**Exercise brief:**
Pick out every line of the entries below where "Theorem" occurs, and copy those lines.

[Records from a collection]
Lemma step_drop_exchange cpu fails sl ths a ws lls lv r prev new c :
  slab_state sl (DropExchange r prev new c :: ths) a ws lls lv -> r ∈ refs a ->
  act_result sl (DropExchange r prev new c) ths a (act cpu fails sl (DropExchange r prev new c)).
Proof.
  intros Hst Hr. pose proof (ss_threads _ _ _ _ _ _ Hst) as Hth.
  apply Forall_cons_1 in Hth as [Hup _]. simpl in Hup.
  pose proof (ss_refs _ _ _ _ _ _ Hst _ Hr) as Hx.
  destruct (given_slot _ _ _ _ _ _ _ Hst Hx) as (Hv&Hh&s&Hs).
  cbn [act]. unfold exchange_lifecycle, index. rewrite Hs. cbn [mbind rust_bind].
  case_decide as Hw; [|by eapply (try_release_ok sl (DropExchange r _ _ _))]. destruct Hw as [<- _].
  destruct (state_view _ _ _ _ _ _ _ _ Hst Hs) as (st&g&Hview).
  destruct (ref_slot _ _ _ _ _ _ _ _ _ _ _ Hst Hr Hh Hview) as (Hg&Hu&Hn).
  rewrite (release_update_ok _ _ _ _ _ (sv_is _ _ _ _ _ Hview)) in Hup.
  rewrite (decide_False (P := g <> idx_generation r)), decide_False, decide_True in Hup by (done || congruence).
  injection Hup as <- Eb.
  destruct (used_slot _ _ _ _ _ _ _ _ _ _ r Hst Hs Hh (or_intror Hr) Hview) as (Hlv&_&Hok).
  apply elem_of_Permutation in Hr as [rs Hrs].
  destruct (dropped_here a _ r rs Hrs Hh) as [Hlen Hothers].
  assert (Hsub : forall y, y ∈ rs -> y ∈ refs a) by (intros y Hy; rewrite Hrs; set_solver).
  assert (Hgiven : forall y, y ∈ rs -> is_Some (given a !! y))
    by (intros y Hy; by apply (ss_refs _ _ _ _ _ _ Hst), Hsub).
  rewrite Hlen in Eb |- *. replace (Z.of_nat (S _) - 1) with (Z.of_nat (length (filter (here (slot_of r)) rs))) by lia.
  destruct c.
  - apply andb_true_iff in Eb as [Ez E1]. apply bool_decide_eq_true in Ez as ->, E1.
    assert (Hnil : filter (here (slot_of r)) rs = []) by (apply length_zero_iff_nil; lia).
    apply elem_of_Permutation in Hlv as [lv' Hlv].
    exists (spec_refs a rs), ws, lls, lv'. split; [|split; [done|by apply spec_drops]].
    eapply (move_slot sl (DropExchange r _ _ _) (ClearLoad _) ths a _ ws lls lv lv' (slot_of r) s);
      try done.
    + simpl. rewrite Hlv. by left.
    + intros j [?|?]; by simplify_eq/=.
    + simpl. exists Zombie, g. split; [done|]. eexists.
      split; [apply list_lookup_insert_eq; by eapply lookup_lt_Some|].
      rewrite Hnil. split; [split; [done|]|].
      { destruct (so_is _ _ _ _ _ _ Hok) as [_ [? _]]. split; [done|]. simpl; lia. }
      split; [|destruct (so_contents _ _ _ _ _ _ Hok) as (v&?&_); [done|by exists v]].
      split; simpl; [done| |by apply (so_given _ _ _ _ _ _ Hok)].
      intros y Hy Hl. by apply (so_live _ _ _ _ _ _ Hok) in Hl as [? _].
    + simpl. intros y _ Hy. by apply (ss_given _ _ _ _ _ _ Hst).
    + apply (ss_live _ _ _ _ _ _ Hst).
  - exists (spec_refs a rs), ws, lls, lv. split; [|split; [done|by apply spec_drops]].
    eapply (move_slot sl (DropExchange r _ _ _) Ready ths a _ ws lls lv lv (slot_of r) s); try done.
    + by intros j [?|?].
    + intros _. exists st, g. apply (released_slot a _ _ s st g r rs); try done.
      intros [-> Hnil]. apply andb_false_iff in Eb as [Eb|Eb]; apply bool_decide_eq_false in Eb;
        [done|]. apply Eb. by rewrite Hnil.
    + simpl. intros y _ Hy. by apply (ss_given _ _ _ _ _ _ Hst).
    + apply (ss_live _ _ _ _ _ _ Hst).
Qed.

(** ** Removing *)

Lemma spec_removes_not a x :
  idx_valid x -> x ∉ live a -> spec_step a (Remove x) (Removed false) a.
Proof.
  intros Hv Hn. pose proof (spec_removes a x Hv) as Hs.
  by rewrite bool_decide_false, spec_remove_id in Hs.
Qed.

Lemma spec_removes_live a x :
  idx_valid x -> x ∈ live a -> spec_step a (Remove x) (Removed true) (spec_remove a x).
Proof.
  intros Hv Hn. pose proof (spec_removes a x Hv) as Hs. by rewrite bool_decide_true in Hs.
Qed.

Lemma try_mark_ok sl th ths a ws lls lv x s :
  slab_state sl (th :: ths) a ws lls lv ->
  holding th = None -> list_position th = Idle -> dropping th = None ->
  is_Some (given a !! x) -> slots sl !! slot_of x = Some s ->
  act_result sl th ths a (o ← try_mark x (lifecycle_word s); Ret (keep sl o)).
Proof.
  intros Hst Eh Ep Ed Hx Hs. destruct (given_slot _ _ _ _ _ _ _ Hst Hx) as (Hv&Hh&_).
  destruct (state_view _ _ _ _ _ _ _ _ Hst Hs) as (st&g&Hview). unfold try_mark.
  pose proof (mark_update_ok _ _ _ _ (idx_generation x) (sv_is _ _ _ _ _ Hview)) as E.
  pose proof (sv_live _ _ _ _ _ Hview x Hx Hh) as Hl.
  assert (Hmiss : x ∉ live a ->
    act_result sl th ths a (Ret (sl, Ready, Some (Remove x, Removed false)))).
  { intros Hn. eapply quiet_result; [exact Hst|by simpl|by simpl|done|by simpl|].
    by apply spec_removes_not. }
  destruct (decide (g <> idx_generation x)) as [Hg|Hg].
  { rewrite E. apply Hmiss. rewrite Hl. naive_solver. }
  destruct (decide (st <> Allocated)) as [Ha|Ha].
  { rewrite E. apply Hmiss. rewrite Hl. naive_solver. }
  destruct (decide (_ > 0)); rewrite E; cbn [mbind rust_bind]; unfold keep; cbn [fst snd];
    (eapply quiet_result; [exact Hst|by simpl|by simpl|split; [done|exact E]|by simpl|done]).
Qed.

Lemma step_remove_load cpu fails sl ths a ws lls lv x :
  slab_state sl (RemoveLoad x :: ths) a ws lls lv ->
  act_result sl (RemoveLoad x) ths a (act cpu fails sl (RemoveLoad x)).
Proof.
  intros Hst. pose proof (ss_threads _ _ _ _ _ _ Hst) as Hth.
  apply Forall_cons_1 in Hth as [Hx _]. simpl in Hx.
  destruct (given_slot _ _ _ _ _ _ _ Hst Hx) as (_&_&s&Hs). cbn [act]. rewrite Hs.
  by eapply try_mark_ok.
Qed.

* * *

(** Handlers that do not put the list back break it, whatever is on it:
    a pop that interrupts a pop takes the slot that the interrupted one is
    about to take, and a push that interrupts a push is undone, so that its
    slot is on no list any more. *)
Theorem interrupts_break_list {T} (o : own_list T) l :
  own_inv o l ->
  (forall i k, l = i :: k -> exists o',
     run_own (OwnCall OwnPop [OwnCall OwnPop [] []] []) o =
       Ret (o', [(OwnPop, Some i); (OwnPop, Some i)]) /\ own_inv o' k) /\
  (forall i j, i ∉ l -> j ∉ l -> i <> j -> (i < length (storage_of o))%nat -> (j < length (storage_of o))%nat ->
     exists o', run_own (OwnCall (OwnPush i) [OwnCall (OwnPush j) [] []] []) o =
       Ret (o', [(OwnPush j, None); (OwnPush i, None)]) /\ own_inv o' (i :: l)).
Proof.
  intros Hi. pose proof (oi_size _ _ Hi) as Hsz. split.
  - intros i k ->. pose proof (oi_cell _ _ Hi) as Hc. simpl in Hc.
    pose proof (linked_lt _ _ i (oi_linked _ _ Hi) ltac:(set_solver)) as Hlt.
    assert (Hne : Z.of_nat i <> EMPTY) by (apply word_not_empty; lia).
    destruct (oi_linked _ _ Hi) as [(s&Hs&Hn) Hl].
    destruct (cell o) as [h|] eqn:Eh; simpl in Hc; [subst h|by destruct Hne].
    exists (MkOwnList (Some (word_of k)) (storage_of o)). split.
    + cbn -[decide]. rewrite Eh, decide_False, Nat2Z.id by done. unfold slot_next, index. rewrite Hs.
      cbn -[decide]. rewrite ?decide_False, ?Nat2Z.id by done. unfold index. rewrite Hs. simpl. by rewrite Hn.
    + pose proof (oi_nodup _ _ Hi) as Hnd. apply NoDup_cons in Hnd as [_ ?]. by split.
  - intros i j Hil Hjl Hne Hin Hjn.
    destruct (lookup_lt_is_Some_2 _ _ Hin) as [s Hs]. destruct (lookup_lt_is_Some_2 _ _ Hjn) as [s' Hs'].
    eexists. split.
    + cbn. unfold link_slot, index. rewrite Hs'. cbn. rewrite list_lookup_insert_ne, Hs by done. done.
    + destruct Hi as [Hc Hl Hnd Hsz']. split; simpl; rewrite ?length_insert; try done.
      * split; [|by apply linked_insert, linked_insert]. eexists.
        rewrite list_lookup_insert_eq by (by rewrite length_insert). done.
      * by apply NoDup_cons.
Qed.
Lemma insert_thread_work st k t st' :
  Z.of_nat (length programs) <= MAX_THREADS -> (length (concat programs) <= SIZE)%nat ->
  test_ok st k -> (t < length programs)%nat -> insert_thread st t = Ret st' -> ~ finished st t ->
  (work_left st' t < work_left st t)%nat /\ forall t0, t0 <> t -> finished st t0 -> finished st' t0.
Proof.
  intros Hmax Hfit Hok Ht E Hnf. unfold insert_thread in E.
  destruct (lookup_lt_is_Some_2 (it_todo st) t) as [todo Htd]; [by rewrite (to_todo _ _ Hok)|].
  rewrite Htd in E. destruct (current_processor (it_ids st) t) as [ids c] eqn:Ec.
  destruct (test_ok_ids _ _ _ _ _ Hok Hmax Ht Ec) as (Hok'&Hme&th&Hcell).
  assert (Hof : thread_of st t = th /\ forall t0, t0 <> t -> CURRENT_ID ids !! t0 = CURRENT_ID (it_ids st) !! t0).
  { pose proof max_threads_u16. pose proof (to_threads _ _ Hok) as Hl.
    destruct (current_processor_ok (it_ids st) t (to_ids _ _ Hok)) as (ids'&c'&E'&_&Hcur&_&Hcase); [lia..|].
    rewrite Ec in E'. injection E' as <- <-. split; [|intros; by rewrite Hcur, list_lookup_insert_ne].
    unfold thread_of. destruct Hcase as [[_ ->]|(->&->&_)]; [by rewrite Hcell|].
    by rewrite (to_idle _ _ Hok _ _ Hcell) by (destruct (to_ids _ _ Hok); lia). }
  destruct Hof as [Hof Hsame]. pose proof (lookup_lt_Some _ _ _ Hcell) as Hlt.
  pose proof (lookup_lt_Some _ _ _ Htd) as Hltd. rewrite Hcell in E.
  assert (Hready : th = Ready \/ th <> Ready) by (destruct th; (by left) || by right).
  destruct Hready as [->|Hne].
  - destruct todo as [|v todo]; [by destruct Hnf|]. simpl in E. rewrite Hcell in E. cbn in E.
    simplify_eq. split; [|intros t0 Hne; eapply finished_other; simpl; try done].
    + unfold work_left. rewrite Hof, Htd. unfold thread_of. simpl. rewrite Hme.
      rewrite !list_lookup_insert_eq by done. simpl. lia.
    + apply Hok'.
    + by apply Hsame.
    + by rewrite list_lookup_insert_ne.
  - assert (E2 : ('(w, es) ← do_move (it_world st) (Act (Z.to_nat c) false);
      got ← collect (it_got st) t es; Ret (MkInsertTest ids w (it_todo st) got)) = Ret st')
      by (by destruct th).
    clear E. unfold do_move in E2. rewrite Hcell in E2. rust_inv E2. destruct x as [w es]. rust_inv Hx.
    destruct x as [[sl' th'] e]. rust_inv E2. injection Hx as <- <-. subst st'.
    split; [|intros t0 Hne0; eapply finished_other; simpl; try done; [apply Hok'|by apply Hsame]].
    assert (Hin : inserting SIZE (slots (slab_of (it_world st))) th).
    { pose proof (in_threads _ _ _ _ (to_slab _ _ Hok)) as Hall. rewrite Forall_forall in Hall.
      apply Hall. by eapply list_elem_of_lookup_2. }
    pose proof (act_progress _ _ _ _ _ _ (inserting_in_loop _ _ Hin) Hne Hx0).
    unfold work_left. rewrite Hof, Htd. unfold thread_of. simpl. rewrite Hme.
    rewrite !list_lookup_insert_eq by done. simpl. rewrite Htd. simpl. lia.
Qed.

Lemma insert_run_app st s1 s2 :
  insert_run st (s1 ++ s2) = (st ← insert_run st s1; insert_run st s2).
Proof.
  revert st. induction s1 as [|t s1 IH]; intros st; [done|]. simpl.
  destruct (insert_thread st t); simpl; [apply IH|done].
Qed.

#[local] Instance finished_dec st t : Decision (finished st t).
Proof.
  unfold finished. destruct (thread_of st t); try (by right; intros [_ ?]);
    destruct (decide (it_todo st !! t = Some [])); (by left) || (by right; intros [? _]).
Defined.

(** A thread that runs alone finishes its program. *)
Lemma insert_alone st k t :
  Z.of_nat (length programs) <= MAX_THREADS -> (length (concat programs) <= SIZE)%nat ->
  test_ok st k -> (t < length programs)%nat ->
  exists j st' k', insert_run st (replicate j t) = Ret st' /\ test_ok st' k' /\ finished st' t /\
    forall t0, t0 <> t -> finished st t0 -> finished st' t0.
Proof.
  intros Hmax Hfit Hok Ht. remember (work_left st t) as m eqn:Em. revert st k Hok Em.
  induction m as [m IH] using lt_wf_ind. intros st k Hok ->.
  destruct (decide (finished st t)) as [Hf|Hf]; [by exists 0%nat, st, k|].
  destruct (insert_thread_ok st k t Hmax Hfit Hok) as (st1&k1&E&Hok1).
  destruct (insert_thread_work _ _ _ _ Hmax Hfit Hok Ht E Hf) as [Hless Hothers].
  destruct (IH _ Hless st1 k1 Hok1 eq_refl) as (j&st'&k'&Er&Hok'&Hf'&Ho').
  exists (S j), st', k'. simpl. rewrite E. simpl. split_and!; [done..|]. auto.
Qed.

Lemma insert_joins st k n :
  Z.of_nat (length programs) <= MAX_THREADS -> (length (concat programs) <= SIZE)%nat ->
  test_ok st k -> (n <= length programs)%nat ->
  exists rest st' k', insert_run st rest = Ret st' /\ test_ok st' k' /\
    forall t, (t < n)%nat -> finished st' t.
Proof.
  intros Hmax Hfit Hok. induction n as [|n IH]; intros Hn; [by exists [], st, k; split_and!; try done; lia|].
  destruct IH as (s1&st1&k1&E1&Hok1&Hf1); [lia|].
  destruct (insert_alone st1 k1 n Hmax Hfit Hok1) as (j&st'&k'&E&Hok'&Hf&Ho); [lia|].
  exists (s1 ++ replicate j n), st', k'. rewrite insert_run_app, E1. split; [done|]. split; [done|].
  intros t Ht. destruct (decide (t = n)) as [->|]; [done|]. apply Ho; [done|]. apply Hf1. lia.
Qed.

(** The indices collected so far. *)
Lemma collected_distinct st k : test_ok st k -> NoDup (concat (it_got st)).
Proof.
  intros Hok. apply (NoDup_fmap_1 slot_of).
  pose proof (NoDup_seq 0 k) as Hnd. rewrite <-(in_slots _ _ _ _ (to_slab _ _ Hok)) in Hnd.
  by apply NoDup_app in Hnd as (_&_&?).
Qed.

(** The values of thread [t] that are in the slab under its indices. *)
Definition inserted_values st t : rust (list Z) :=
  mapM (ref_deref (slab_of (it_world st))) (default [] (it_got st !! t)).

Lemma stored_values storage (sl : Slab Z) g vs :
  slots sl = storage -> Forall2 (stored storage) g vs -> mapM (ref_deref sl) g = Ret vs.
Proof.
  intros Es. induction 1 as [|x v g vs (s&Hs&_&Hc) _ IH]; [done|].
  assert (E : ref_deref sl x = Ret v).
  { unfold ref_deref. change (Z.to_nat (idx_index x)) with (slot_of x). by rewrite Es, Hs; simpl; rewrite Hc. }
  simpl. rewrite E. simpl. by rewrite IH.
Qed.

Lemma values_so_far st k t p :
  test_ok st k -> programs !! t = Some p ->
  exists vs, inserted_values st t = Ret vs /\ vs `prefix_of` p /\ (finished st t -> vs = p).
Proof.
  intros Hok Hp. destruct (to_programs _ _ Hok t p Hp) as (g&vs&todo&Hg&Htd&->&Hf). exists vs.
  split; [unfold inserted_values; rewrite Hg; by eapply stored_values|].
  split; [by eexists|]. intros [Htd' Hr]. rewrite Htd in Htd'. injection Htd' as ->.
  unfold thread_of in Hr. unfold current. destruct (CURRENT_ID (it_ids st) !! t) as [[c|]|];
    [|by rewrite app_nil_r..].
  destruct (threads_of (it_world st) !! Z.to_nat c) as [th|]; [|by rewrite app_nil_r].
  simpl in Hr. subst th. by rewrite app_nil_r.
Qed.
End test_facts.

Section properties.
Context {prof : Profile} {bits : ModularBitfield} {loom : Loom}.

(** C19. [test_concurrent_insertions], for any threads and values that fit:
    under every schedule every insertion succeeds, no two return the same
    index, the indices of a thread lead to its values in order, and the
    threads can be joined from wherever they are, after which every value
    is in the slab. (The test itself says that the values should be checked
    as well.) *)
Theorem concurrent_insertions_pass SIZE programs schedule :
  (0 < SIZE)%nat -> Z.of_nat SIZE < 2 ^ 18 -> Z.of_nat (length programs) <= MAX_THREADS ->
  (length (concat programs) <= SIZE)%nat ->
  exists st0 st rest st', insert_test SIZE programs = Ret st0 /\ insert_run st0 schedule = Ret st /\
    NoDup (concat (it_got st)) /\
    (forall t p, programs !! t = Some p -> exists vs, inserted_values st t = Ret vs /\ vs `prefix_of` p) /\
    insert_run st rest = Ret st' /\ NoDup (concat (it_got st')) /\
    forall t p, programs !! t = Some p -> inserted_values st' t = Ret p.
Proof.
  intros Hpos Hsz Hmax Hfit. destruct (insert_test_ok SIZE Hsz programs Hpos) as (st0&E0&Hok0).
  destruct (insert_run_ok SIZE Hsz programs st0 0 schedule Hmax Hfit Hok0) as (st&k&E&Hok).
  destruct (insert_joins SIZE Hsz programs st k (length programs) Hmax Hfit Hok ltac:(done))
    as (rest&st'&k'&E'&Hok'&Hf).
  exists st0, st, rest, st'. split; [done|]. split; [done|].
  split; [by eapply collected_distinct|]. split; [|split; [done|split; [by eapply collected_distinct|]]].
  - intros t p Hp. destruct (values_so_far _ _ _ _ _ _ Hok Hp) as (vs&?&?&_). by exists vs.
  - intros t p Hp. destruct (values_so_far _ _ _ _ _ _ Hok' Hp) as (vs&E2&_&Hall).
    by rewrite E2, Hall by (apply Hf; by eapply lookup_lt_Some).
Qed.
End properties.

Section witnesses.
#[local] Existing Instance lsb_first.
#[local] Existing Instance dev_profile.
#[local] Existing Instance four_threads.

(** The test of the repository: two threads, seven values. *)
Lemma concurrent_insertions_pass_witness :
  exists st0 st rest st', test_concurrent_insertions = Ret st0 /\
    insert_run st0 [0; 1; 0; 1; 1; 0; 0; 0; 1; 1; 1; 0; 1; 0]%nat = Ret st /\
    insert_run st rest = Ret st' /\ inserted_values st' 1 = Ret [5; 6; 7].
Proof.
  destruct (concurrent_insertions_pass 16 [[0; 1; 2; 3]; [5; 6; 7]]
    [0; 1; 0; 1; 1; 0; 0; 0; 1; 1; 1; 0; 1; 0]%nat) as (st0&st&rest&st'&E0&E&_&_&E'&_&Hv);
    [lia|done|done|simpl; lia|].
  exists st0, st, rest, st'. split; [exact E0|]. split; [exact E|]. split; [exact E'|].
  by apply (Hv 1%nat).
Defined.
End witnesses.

...

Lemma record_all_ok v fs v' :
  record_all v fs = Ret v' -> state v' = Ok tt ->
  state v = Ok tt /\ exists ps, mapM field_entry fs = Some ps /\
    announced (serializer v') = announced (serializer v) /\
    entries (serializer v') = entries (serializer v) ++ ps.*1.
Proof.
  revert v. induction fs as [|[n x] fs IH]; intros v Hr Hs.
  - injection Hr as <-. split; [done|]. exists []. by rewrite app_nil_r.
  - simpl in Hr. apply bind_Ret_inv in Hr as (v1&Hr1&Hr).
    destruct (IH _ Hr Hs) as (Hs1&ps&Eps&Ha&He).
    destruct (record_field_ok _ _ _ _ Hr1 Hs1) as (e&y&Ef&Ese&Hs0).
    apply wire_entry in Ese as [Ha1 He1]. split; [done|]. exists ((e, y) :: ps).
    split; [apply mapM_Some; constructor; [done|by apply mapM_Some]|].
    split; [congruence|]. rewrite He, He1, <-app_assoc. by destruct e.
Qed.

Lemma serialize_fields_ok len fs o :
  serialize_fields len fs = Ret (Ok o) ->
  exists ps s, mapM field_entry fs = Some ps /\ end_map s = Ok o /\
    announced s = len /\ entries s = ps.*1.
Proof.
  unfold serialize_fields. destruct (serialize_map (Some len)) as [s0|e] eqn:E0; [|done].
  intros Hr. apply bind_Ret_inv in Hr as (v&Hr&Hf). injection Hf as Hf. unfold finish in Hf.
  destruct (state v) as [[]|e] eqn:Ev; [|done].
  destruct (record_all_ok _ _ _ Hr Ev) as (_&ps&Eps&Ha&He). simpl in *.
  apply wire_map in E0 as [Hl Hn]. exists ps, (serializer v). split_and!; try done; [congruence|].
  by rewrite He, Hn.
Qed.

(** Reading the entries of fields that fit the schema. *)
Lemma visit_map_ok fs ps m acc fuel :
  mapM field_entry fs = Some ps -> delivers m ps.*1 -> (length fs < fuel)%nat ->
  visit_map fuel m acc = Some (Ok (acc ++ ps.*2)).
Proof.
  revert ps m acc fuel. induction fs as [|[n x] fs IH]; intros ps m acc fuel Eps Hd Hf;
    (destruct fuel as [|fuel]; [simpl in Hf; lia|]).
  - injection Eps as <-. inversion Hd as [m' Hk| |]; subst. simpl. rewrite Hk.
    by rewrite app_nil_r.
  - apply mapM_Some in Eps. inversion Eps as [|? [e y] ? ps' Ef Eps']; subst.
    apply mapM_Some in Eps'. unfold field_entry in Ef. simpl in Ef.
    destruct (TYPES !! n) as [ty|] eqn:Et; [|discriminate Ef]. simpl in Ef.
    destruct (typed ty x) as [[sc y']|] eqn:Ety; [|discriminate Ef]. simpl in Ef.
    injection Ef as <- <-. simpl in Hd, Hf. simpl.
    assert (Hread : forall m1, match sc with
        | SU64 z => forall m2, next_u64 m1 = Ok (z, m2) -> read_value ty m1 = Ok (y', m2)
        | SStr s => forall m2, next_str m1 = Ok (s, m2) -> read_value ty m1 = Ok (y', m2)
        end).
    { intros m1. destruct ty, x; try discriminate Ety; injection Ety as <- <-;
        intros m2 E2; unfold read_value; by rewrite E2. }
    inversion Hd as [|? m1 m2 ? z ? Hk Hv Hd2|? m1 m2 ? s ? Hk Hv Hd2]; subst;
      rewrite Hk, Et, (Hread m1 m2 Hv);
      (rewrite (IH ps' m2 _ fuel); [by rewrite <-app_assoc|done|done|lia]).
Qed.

**Completed exercise:**
Theorem interrupts_break_list {T} (o : own_list T) l :
Theorem concurrent_insertions_pass SIZE programs schedule :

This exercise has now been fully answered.